[Stored data entries]
************

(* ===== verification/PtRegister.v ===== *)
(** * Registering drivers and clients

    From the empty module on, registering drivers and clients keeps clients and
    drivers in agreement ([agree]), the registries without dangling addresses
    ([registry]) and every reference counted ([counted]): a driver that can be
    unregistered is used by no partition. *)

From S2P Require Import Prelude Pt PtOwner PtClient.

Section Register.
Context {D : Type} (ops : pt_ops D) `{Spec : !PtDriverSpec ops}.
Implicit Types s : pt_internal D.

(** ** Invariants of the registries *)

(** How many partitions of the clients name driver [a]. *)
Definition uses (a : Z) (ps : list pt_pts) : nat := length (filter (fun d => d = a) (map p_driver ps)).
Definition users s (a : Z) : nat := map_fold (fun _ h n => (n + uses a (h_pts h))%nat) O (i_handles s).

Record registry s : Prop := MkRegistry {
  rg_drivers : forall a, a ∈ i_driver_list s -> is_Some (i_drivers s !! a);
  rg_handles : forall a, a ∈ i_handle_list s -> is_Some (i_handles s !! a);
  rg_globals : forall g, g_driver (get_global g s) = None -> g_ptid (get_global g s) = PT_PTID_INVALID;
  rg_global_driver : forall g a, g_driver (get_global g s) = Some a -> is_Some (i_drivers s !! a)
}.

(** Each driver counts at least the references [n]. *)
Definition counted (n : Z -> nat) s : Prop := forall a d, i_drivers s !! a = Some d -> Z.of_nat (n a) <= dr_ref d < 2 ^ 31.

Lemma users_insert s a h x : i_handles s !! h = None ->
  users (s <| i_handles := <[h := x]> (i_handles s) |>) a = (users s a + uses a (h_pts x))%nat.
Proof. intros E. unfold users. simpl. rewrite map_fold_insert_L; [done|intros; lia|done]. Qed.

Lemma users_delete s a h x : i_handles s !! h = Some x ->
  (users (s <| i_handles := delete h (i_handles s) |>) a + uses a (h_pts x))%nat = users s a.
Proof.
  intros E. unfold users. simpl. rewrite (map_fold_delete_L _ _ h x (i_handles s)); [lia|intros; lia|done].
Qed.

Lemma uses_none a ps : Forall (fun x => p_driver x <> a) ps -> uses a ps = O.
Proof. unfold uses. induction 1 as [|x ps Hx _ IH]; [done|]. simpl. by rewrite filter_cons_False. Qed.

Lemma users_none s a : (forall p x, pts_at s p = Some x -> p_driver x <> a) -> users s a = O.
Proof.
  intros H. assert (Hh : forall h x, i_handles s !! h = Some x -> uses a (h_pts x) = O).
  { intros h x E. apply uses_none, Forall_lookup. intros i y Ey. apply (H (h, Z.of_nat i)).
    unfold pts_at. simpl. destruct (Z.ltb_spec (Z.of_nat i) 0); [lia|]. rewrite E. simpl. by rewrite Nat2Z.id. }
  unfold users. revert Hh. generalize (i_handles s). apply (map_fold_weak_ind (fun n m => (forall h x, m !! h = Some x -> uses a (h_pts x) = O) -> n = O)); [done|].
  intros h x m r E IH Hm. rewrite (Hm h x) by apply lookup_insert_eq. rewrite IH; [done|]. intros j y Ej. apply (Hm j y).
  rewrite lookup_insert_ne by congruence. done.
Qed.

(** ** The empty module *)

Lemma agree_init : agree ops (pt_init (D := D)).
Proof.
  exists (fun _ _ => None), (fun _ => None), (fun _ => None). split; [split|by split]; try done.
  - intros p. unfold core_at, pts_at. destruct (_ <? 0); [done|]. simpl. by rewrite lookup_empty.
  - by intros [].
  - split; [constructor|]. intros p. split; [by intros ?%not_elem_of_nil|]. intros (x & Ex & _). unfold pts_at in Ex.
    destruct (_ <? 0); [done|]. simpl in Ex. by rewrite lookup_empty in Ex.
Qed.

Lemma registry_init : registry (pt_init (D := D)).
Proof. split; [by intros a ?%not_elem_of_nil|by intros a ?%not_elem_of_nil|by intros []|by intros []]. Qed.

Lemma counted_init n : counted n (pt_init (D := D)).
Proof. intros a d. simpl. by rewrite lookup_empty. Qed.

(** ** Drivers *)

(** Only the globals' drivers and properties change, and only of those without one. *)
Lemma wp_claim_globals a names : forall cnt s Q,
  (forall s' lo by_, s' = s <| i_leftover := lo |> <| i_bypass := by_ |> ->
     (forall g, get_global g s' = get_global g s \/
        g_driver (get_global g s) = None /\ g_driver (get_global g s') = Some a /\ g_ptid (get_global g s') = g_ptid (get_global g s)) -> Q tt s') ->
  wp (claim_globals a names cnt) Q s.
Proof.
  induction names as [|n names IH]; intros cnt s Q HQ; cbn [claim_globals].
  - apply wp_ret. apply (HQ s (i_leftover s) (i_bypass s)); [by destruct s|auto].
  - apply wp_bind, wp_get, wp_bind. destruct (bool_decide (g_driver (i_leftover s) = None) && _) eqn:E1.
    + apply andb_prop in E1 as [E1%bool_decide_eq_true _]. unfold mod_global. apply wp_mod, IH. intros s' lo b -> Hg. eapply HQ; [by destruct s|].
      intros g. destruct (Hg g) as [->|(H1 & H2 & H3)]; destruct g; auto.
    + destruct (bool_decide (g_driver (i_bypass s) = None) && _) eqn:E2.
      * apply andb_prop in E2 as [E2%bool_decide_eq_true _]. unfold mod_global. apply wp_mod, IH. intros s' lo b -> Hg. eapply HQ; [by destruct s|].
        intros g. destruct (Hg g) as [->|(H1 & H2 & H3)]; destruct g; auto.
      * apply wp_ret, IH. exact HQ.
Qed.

************

• **What you will do**: As listed above, the lines from the line with "Lemma uses_none a" to the line with "unfold users. revert" are to be echoed exactly, with both ends included and nothing added.

• **Response to this exercise**:
Lemma uses_none a ps : Forall (fun x => p_driver x <> a) ps -> uses a ps = O.
Proof. unfold uses. induction 1 as [|x ps Hx _ IH]; [done|]. simpl. by rewrite filter_cons_False. Qed.

Lemma users_none s a : (forall p x, pts_at s p = Some x -> p_driver x <> a) -> users s a = O.
Proof.
  intros H. assert (Hh : forall h x, i_handles s !! h = Some x -> uses a (h_pts x) = O).
  { intros h x E. apply uses_none, Forall_lookup. intros i y Ey. apply (H (h, Z.of_nat i)).
    unfold pts_at. simpl. destruct (Z.ltb_spec (Z.of_nat i) 0); [lia|]. rewrite E. simpl. by rewrite Nat2Z.id. }
  unfold users. revert Hh. generalize (i_handles s). apply (map_fold_weak_ind (fun n m => (forall h x, m !! h = Some x -> uses a (h_pts x) = O) -> n = O)); [done|].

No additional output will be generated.